R153P is situated in a lysine-rich domain of XPF that might be part of a complex nuclear localization sequence (NLS). Thus we next asked if XPFR153P-ERCC1 is mislocalized in cells. Differential immunofluorescence was used to identify the subcellular localization of XPF-ERCC1 in XPF mutant cell lines that were co-cultured with normal cells as an internal control [34]. XPF was detected exclusively in the nucleus of normal fibroblasts (Figure 2A, upper panel). In the same sample, XPF was detected in the cytoplasm of XP51RO cells (harboring XPFR153P). In XP42RO cells (harboring XPFR799W), the XPF signal was pancellular so that the nucleus and cytoplasm could not be distinguished from one another. To explore this further, we used immunofluorescence to detect XPF in additional XP-F patient cell lines and to our surprise discovered that in all mutant cell lines XPF was frequently detected in the cytoplasm. In all cases, XPF mutant cell lines could be discriminated from normal fibroblasts by the staining pattern of the cell population: reduced nuclear XPF-ERCC1 and the presence of cells in which the heterodimer was exclusively cytoplasmic. This was true irrespective of the antibody used for analysis [monoclonal 3F2 (Cancer Research UK), monoclonal Ab-1 (Neomarkers), or polyclonal anti-XPF (Erasmus Medical Centre)] (data not shown). This indicates that mislocalization of XPF in the cytoplasm is a common consequence of XPF mutation.


Figure 2. Differential immunofluorescence of cells from patients with XPF mutations.

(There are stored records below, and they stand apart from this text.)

(* ===== verification/BioProps.v ===== *)
(** The buffer cache refines a store of blocks: [content] is the abstract
    state, reading returns it and writing updates it, on the disk too. *)

From stdpp Require Import functions.
From S2P Require Import Prelude Mem Riscv Locks Kalloc Vm SpaceCheck Proc ProcFacts Kernel KernelFacts Sleeplock Bio BioRing BioFacts Bytes Log LogProps LogCrash LogInstall LogCommit.

Section cache.
Context (D me : Z) `{Fuel} `{DiskDriver} (n : nat) (Hfuel : fuel = Datatypes.S n).

#[local] Abbreviation bc := (bc D me).
#[local] Abbreviation content := (content D).

(** The kernel's way to read and to write a whole block. *)
Definition read_block (b : Z) : M kernel (list Z) :=
  bind (bread D b) (fun i => bind (bdata i) (fun d => bind (brelse i) (fun _ => ret d))).

Definition write_block (b : Z) (data : list Z) : M kernel unit :=
  bind (bread D b) (fun i => bind (bstore i 0 data) (fun _ => bind (bwrite i) (fun _ => brelse i))).

Definition cached (s : kernel) (b : Z) : Prop := exists j z, geti (bufs s) j = Some z /\ for_block D b z.

Lemma bread_either r s b :
  bc r ∅ s -> spare r \/ cached s b ->
  exists i y, bread D b s = Done i (with_buf i y s) /\ BioFacts.taken D me r ∅ s b i y.
Proof.
  intros Hi [Hsp|Hc].
  - apply (bread_spec D me n Hfuel); [done|set_solver|by apply spare_one].
  - apply (bread_cached D me n Hfuel); [done|set_solver|done].
Qed.

Lemma read_block_spec r s b :
  bc r ∅ s -> spare r \/ cached s b ->
  exists s', read_block b s = Done (content s b) s' /\ bc r ∅ s' /\ disk s' = disk s /\
    forall b', content s' b' = content s b'.
Proof.
  intros Hi Hav. destruct (bread_either r s b Hi Hav) as (i & y & E1 & T).
  pose proof (taken_here D me _ _ _ _ _ _ T (taken_is_Some D me _ _ _ _ _ _ Hi T)) as Hy.
  set (s1 := with_buf i y s) in *. pose proof (tk_bc _ _ _ _ _ _ _ _ T) as Hi1.
  destruct (tk_block _ _ _ _ _ _ _ _ T) as [_ Hb]. pose proof (tk_data _ _ _ _ _ _ _ _ T) as Hd.
  destruct (brelse_spec D me n Hfuel r _ s1 i y Hi1) as (s2 & E2 & Hi2 & Hc2 & _ & Hd2 & _); [set_solver|done| |].
  { intros Hr. rewrite Hd, Hb. by apply T. }
  exists s2. split_and!; [| |done|].
  - unfold read_block. rewrite (bind_done _ _ _ _ _ E1). fold s1.
    rewrite (bind_done _ _ _ _ _ (bdata_eq i y s1 Hy)), (bind_done _ _ _ _ _ E2). by rewrite Hd.
  - by replace (∅ : gset Z) with (({[i]} ∪ ∅) ∖ {[i]} : gset Z) by set_solver.
  - intros b'. rewrite Hc2. apply (tk_content _ _ _ _ _ _ _ _ T).
Qed.

Lemma write_block_spec r s b data :
  bc r ∅ s -> spare r \/ cached s b -> length data = bsize ->
  exists s', write_block b data s = Done tt s' /\ bc r ∅ s' /\ disk s' = dapp (disk s) [(b, data)] /\
    forall b', content s' b' = if decide (b' = b) then data else content s b'.
Proof.
  intros Hi Hav Hl. destruct (bread_either r s b Hi Hav) as (i & y & E1 & T).
  pose proof (taken_here D me _ _ _ _ _ _ T (taken_is_Some D me _ _ _ _ _ _ Hi T)) as Hy.
  set (s1 := with_buf i y s) in *. pose proof (tk_bc _ _ _ _ _ _ _ _ T) as Hi1.
  destruct (tk_block _ _ _ _ _ _ _ _ T) as [_ Hb].
  destruct (store_write_spec D me n Hfuel r _ s1 i y b data Hi1) as
    (s2 & s3 & x3 & E2 & E3 & Hi3 & Hc3 & _ & Hd3 & _ & Hx3 & Hxb3 & Hxd3); [set_solver|done..|].
  destruct (brelse_spec D me n Hfuel r _ s3 i x3 Hi3) as (s4 & E4 & Hi4 & Hc4 & _ & Hd4 & _); [set_solver|done| |].
  { intros _. by rewrite Hxd3, Hxb3, Hd3, block_write, decide_True. }
  exists s4. split_and!.
  - unfold write_block. rewrite (bind_done _ _ _ _ _ E1). fold s1.
    by rewrite (bind_done _ _ _ _ _ E2), (bind_done _ _ _ _ _ E3).
  - by replace (∅ : gset Z) with (({[i]} ∪ ∅) ∖ {[i]} : gset Z) by set_solver.
  - by rewrite Hd4, Hd3.
  - intros b'. rewrite Hc4, Hc3. case_decide; [done|]. apply (tk_content _ _ _ _ _ _ _ _ T).
Qed.

(** Without a free buffer a block that is not cached cannot be read. *)
Lemma bread_full r s b :
  bc r ∅ s -> (forall j, 0 <= j < NBUF -> 0 < r j) -> ~ cached s b ->
  bread D b s = Panic "bget: no buffers".
Proof.
  intros Hi Hfull Hno. destruct (bc_ring _ _ _ _ _ Hi) as [order Hr].
  assert (search (is_block D b) (bufs s) order = -1) as Hs.
  { destruct (decide (search (is_block D b) (bufs s) order = -1)) as [|Hne]; [done|].
    destruct (search_Some _ _ _ _ eq_refl Hne) as (x & _ & Hx & Hbx). destruct Hno.
    exists (search (is_block D b) (bufs s) order), x. split; [done|]. by apply is_block_spec. }
  assert (search unused (bufs s) (reverse order) = -1) as Hu.
  { destruct (decide (search unused (bufs s) (reverse order) = -1)) as [|Hne]; [done|].
    destruct (search_Some _ _ _ _ eq_refl Hne) as (x & Hin & Hx & Hux).
    apply elem_of_reverse, (ring_all _ _ Hr), Hfull in Hin. exfalso.
    destruct (bc_ref _ _ _ _ _ Hi _ x Hx) as [Hrc _]. rewrite decide_False in Hrc by set_solver.
    unfold unused in Hux. apply Z.eqb_eq in Hux. lia. }
  assert (bget D b s = Panic "bget: no buffers") as Hg.
  { unfold bget. pose proof (po_held _ _ (bc_proc _ _ _ _ _ Hi)) as Hh.
    rewrite (bind_done _ _ _ _ _ (acquire_eq bcache_lock s ltac:(rewrite Hh; set_solver))).
    erewrite bind_done by (by apply (find_cached_eq _ _ order (locked bcache_lock s))).
    change (bufs (locked bcache_lock s)) with (bufs s). rewrite Hs. change (negb (-1 =? -1)) with false. cbv iota.
    erewrite bind_done by (by apply (find_free_eq order (locked bcache_lock s))).
    change (bufs (locked bcache_lock s)) with (bufs s). by rewrite Hu. }
  unfold bread. unfold bind at 1. by rewrite Hg.
Qed.

(** C5: the buffer cache refines a store of blocks.  In any state where the
    cache is well formed, with no buffer held by the process, reading a block
    returns its content and changes no block; writing one changes its content,
    and no other block's, and performs exactly one disk write; both keep the
    cache well formed.  They need a free buffer or the block in the cache; the
    kernel panics when every buffer is referenced and the block is not cached. *)
Theorem cache_refines r s b data :
  bc r ∅ s -> length data = bsize ->
  (spare r \/ cached s b ->
     (exists s', read_block b s = Done (content s b) s' /\ bc r ∅ s' /\ disk s' = disk s /\
        forall b', content s' b' = content s b') /\
     (exists s', write_block b data s = Done tt s' /\ bc r ∅ s' /\ disk s' = dapp (disk s) [(b, data)] /\
        forall b', content s' b' = if decide (b' = b) then data else content s b')) /\
  ((forall j, 0 <= j < NBUF -> 0 < r j) -> ~ cached s b -> bread D b s = Panic "bget: no buffers").
Proof.
  intros Hi Hl. split; [|by apply bread_full]. intros Hav.
  split; [by apply read_block_spec|by apply write_block_spec].
Qed.
End cache.

Section Demo.
#[local] Existing Instance sync_disk.
#[local] Existing Instance one_round.

(** Block 50 is cached with new content; block 7 is read from the disk. *)
Lemma cache_refines_witness :
  (exists s', read_block 1 50 transaction = Done (replicate 1024 7) s') /\
  (exists s', write_block 1 7 (replicate 1024 3) transaction = Done tt s' /\
     content 1 s' 7 = replicate 1024 3 /\ content 1 s' 50 = replicate 1024 7).
Proof.
  assert (content 1 transaction 50 = replicate 1024 7) as Hc by
    by apply (content_hit 1 1 one_pin ∅ transaction 5 (linked 5 (logged_buf 5)) 50 transaction_bc (bufs_of_at logged_buf 5 transaction_5)).
  assert (spare one_pin) as Hsp by (exists 0; by split_and!).
  destruct (cache_refines 1 1 0 eq_refl one_pin transaction 50 (replicate 1024 3) transaction_bc eq_refl) as [H1 _].
  destruct (cache_refines 1 1 0 eq_refl one_pin transaction 7 (replicate 1024 3) transaction_bc eq_refl) as [H2 _].
  split.
  - destruct (proj1 (H1 (or_introl Hsp))) as (s' & E & _). exists s'. etransitivity; [exact E|]. by rewrite Hc.
  - destruct (proj2 (H2 (or_introl Hsp))) as (s' & E & _ & _ & Hc'). exists s'.
    split; [exact E|]. split; [by rewrite Hc'|by rewrite Hc', Hc].
Defined.
End Demo.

Fibroblasts from patients with mutations in XPF and a normal control were grown in the presence of different size beads. After 24 hr the cultures were washed to remove extracellular beads, mixed and co-plated on glass coverslips. The next day, the cells were fixed and immunostained as indicated. Cells were stained with Dapi to identify nuclei and examined by phase contrast microscopy to identify the cell type by their bead content and by fluorescence microscopy for immunodetection of XPF or ERCC1. (A) Analysis of XPF protein sub-cellular localization. Cells from an unaffected individual were labeled with 2 µM beads; XPF mutant cells were labeled with 0.8 µM beads. (B) Analysis of ERCC1 subcellular localization in patients with mutations in XPF. (C) Immunodetection of XPF and ERCC1 in nuclear and cytoplasmic fractions of normal fibroblasts (C5RO) and XPF mutant cells (XP51RO). Tubulin is used as a loading control of the cytoplasmic fraction. Nucleophosmin is used as a loading control for the nuclear fraction. (D) Quantitation of the fraction of cells containing exclusively nuclear XPF-ERCC1, XPF-ERCC1 in the nucleus and cytoplasm (pancellular) or exclusively cytoplasmic complex, as determined from immunofluorescence images (n≥100 cells per cell line).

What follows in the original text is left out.